Adding to the replay values is the wide variety of characters to play as. Each individual character specializes in a different fighting style and is built differently as well. Some prefer diplomacy and possess high speech defense but atrocious physical defense, some prefer violence and boast huge attack power at the cost of low speech defense, and many other combinations are present. The game encourages players to try out new characters in their crew through their unlock system: only a few characters can be selected as captains, and completing a certain number of expeditions with locked characters will unlock them as captains in future campaigns.
The combat system is also a very unique and interesting one. There are three different ways to approach combat: violently, deviously, and friendly. Certain encounters will provide different outcomes when resolved a certain way, and the game keeps track of which approach you take most often.
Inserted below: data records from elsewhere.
Lemma new_stats_page_ok st es : storage_wf st -> zlen es <= cap -> Forall stats_entry_ok es ->
  ensures (new_tenant_stats_page es) st (fun b st' => b = nblocks st /\ nblocks st' = nblocks st + 1 /\
    grown st st' (fun _ => False) /\ stats_page st' b es InvalidBlockNumber).
Proof.
  intros Hwf Hn Hok. unfold new_tenant_stats_page. apply ensures_bind.
  destruct (extend_fresh st (PageInit 0) Hwf (length_PageInit 0)) as [Hwf1 [_ _ _ Hkeep _ _]].
  set (st1 := (extend_relation st (PageInit 0)).2) in *. exists (nblocks st), st1. split; [done|].
  assert (Hn1 : nblocks st1 = nblocks st + 1) by (unfold nblocks, zlen, st1; cbn; rewrite length_app; simpl; lia).
  pose proof (swf_metapage _ Hwf) as Hpos. assert (Hin : in_relation st1 (nblocks st)) by (split; lia).
  pose proof stats_cap. pose proof (zlen_stats_entries es) as Ez. change tenant_entries_offset with 16.
  pose proof (length_page_data st1 _ Hwf1 Hin) as Hl1.
  apply ensures_bind. eapply ensures_mono; [apply overwrite_page_replaces; [done..|lia]|].
  intros [] st2 [Hwf2 Hn2 Hf2 Hd2 Ho2]. assert (Hin2 : in_relation st2 (nblocks st)) by (split; lia).
  pose proof (length_page_data st2 _ Hwf2 Hin2) as Hl2.
  apply ensures_bind. eapply ensures_mono; [apply overwrite_page_replaces; [done..|rewrite zlen_stats_header; lia]|].
  intros [] st3 [Hwf3 Hn3 Hf3 Hd3 Ho3]. apply ensures_ret. split; [done|]. split; [lia|]. split.
  - split; [done|lia|by rewrite Hf3, Hf2|]. intros x [Hx Hlt] _. rewrite Ho3, Ho2 by lia.
    apply Hkeep; [by split|cbn; lia].
  - split; [lia| | |done|done]; rewrite Hd3.
    + apply at_offset_overwrite; rewrite ?zlen_stats_header; lia.
    + apply at_offset_overwrite_other; rewrite ?zlen_stats_header; try lia.
      rewrite Hd2. apply at_offset_overwrite; lia.
Qed.

Lemma link_stats_page_ok st prev es b : storage_wf st -> stats_page st prev es InvalidBlockNumber ->
  0 <= b < 2 ^ 32 ->
  ensures (overwrite_page prev 8 (u32_bytes b)) st (fun _ st' => nblocks st' = nblocks st /\
    grown st st' (fun x => x = prev) /\ stats_page st' prev es b).
Proof.
  intros Hwf [S1 S2 S3 S4 S5] Hb. assert (Hin : in_relation st prev) by (split; lia).
  pose proof (length_page_data st _ Hwf Hin) as Hl. pose proof (zlen_stats_entries es) as Ez.
  assert (E4 : zlen (u32_bytes b) = 4) by (unfold zlen; by rewrite length_u32_bytes).
  eapply ensures_mono; [apply overwrite_page_replaces; [done..|lia]|].
  intros [] st' [Hwf' Hn' Hf' Hd' Ho']. split; [done|]. split.
  { split; [done|lia|done|]. intros x [Hx _] Hne. by apply Ho'. }
  pose proof stats_cap. rewrite encode_stats_header_split in S2. split; [lia| | |done|done]; rewrite Hd'.
  - rewrite encode_stats_header_split. apply at_offset_join.
    + apply at_offset_overwrite_other; [lia|lia|by eapply at_offset_app_l|by left].
    + change (0 + zlen _) with 8. apply at_offset_overwrite; lia.
  - apply at_offset_overwrite_other; [lia|lia|done|right; lia].
Qed.

(** The entries of the next page, and the ones left. *)
Lemma next_stats_page (es : list entry) : es <> [] -> let n := Z.min (zlen es) cap in
  sub_list 0 n es = take (Z.to_nat n) es /\ zlen (take (Z.to_nat n) es) = n /\
  zlen (drop (Z.to_nat n) es) = zlen es - n /\ 0 < n <= zlen es /\ n <= cap.
Proof.
  intros Hne n. pose proof stats_cap as (Hcap & _).
  assert (Hz : 0 < zlen es) by (clear n; destruct es; [done|unfold zlen; simpl; lia]).
  subst n. unfold sub_list. rewrite drop_0. unfold zlen in *. rewrite length_take, length_drop. split; [done|lia].
Qed.

Lemma first_new_page st b es (pages : list (Z * list entry)) (n : Z) : b = nblocks st -> n = nblocks st + 1 ->
  NoDup pages.*1 -> Forall (fun x => n <= x) pages.*1 ->
  NoDup ((b, es) :: pages).*1 /\ Forall (fun x => nblocks st <= x) ((b, es) :: pages).*1.
Proof.
  intros -> -> Hnd HF. rewrite Forall_forall in HF. csimpl. split.
  - constructor; [|done]. intros Hb. specialize (HF _ Hb). lia.
  - constructor; [lia|]. apply Forall_forall. intros x Hx. specialize (HF x Hx). lia.
Qed.

(** The loop, behind a page that has no successor yet. *)
Lemma write_chain_ok fuel : forall st entries first prev es, storage_wf st ->
  stats_page st prev es InvalidBlockNumber -> Forall stats_entry_ok entries ->
  nblocks st + zlen entries < InvalidBlockNumber -> (length entries <= fuel)%nat ->
  first <> InvalidBlockNumber ->
  ensures (write_tenant_stats_chain fuel entries first prev) st (fun first' st' => first' = first /\
    grown st st' (fun x => x = prev) /\ nblocks st' <= nblocks st + zlen entries /\
    exists pages, stats_chain st' prev ((prev, es) :: pages) /\ concat pages.*2 = entries /\
      NoDup pages.*1 /\ Forall (fun b => nblocks st <= b) pages.*1).
Proof.
  induction fuel as [|fuel IH]; intros st entries first prev es Hwf Hp Hok Hlim Hf Hne;
    destruct entries as [|e entries]; try (simpl in Hf; lia); cbn [write_tenant_stats_chain];
    [apply ensures_ret; split; [done|]; split; [by apply grown_refl|]; split; [unfold zlen; simpl; lia|];
     exists []; split; [done|]; split; [done|]; split; constructor..|].
  cbv zeta. set (es' := e :: entries) in *. pose proof (sg_block _ _ _ _ Hp) as Hpb.
  destruct (next_stats_page es') as (Esub & Hzt & Hzd & Hn & Hncap); [done|].
  set (n := Z.min (zlen es') cap) in *.
  apply ensures_bind. rewrite Esub. eapply ensures_mono.
  { apply new_stats_page_ok; [done|lia|by apply Forall_take]. }
  intros b st1 (-> & Hn1 & Hg1 & Hnew). cbv beta.
  pose proof (stats_page_kept _ _ _ _ _ _ Hg1 (fun x => x) Hp) as Hp1. pose proof (gr_wf _ _ _ Hg1) as Hwf1.
  rewrite (proj2 (Z.eqb_neq prev _)), (proj2 (Z.eqb_neq first _)) by (done || lia).
  apply ensures_bind. eapply ensures_mono; [apply (link_stats_page_ok st1 prev es (nblocks st)); try done;
    unfold InvalidBlockNumber in Hlim; lia|].
  intros [] st2 (Hn2 & Hg2 & Hp2). pose proof (gr_wf _ _ _ Hg2) as Hwf2.
  assert (Hnew2 : stats_page st2 (nblocks st) (take (Z.to_nat n) es') InvalidBlockNumber)
    by (eapply stats_page_kept; [exact Hg2|cbn; lia|done]).
  eapply ensures_mono.
  { apply (IH st2 (drop (Z.to_nat n) es') first (nblocks st) _ Hwf2 Hnew2); try done.
    - by apply Forall_drop.
    - lia.
    - unfold zlen in Hzd. lia. }
  intros first' st' (-> & Hg3 & Hn3 & pages & Hc & Ecat & Hnd & HF). split; [done|].
  split; [|split; [lia|]].
  - split; [apply Hg3|pose proof (gr_mono _ _ _ Hg3); lia|by rewrite (gr_fsm _ _ _ Hg3), (gr_fsm _ _ _ Hg2), (gr_fsm _ _ _ Hg1)|].
    intros x [Hx Hlt] Hnx. rewrite (gr_keep _ _ _ Hg3), (gr_keep _ _ _ Hg2), (gr_keep _ _ _ Hg1);
      first [done|by split|cbn; lia|split; lia].
  - exists ((nblocks st, take (Z.to_nat n) es') :: pages). split; [|split; [csimpl; cbn [concat]; by rewrite Ecat, take_drop|]].
    2: { by apply (first_new_page st _ _ _ (nblocks st2)); [|lia|..]. }
    cbn [stats_chain]. csimpl. split; [done|]. split; [|exact Hc].
    eapply stats_page_kept; [exact Hg3|cbn; lia|done].
Qed.

(** From no page. *)
Lemma write_first_chain_ok fuel st entries : storage_wf st -> Forall stats_entry_ok entries -> entries <> [] ->
  nblocks st + zlen entries < InvalidBlockNumber -> (length entries <= S fuel)%nat ->
  ensures (write_tenant_stats_chain (S fuel) entries InvalidBlockNumber InvalidBlockNumber) st (fun first st' =>
    0 <= first < InvalidBlockNumber /\ grown st st' (fun _ => False) /\ nblocks st' <= nblocks st + zlen entries /\
    exists pages, stats_chain st' first pages /\ concat pages.*2 = entries /\ NoDup pages.*1).
Proof.
  intros Hwf Hok Hne Hlim Hf. cbn [write_tenant_stats_chain].
  destruct (next_stats_page entries Hne) as (Esub & Hzt & Hzd & Hn & Hncap).
  set (n := Z.min (zlen entries) cap) in *. pose proof (swf_metapage _ Hwf).
  destruct entries as [|e entries]; [done|]. set (es := e :: entries) in *. cbv zeta. fold n.
  apply ensures_bind. rewrite Esub. eapply ensures_mono.
  { apply new_stats_page_ok; [done|lia|by apply Forall_take]. }
  intros b st1 (-> & Hn1 & Hg1 & Hnew). cbv beta. pose proof (gr_wf _ _ _ Hg1) as Hwf1.
  rewrite Z.eqb_refl. apply ensures_bind, ensures_ret. eapply ensures_mono.
  { apply (write_chain_ok fuel st1 (drop (Z.to_nat n) es) (nblocks st) (nblocks st) _ Hwf1 Hnew); [|lia|unfold zlen in *; lia|lia].
    by apply Forall_drop. }
  intros first st' (-> & Hg & Hn' & pages & Hc & Ecat & Hnd & HF). split; [lia|]. split; [|split; [lia|]].
  - split; [apply Hg|pose proof (gr_mono _ _ _ Hg); lia|by rewrite (gr_fsm _ _ _ Hg), (gr_fsm _ _ _ Hg1)|].
    intros x [Hx Hlt] _. rewrite (gr_keep _ _ _ Hg), (gr_keep _ _ _ Hg1); first [done|by split|cbn; lia|split; lia|tauto].
  - eexists. split; [exact Hc|]. split; [csimpl; cbn [concat]; by rewrite Ecat, take_drop|].
    by apply (first_new_page st _ _ _ (nblocks st1)).
Qed.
The game also makes use of a mood system that affects the way characters act in combat. Certain moods strengthen a character, while others weaken a character. Smart players will need to learn how to manipulate moods to fight effectively. For instance, players may be tempted to use friendly attacks all the time to resolve a fight diplomatically, but if the friendly attack gives the enemy a mood that buffs their stats, the fight can become more difficult. Friendly attacks can heal allies, but is it worth the risk giving them a mood that makes them more vulnerabl to enemy attacks? Overall, the mood system is great for a strategy game such as this one.
However, the battle system is not perfect. While the mood system is well-implemented, the fights themselves are not always balanced. Players can only make use of three characters, and some fights stack heavy odds against characters. Players may find themselves facing several enemies at once, including powerful boss-level enemies, and reinforcements sometimes appear as well. Some of the damage can be mitigated through equipment, but equipment is expensive and players may not be able to get as much gold as they can through expeditions. The worst case scenarios pit players up against several boss-level enemies at once, though admittedly that only happens on the most difficult level. While victory is not impossible and smart planning can snatch victory from the jaws of defeat, this is something that some players will definitely feel frustrated about.
The game also suffers from not having that many possible expeditions. Overall, there are only eight areas for players to explore, and players will only get to see five of those areas in one playthrough. While each area is well-crafted and provides several challenges, the game could benefit from allowing players to go on more expeditions in one playthrough and providing more levels to explore. This would definitely add to the replay value and add to the strategic value of choosing levels that best fit the skills possessed by the current crew.
While the game can be very frustrating with its battle system, Renowned Explorers: International Society is still a fun game to play. One playthrough might not last very long, but the replay value allows players to experiment with different formations and see different treasures. The aesthetics of the game are a joy to witness, and it isn't afraid to revel in some of its more ridiculous premises (such as cowing a monstrous gorilla by lecturing it like a schoolteacher or having a fourteen year old girl beat demons through magic tricks). The whole game is a charming experience, and one that I would love to see expanded upon.
Disclosure: We are provided copies of games from the game companies for some games that we review.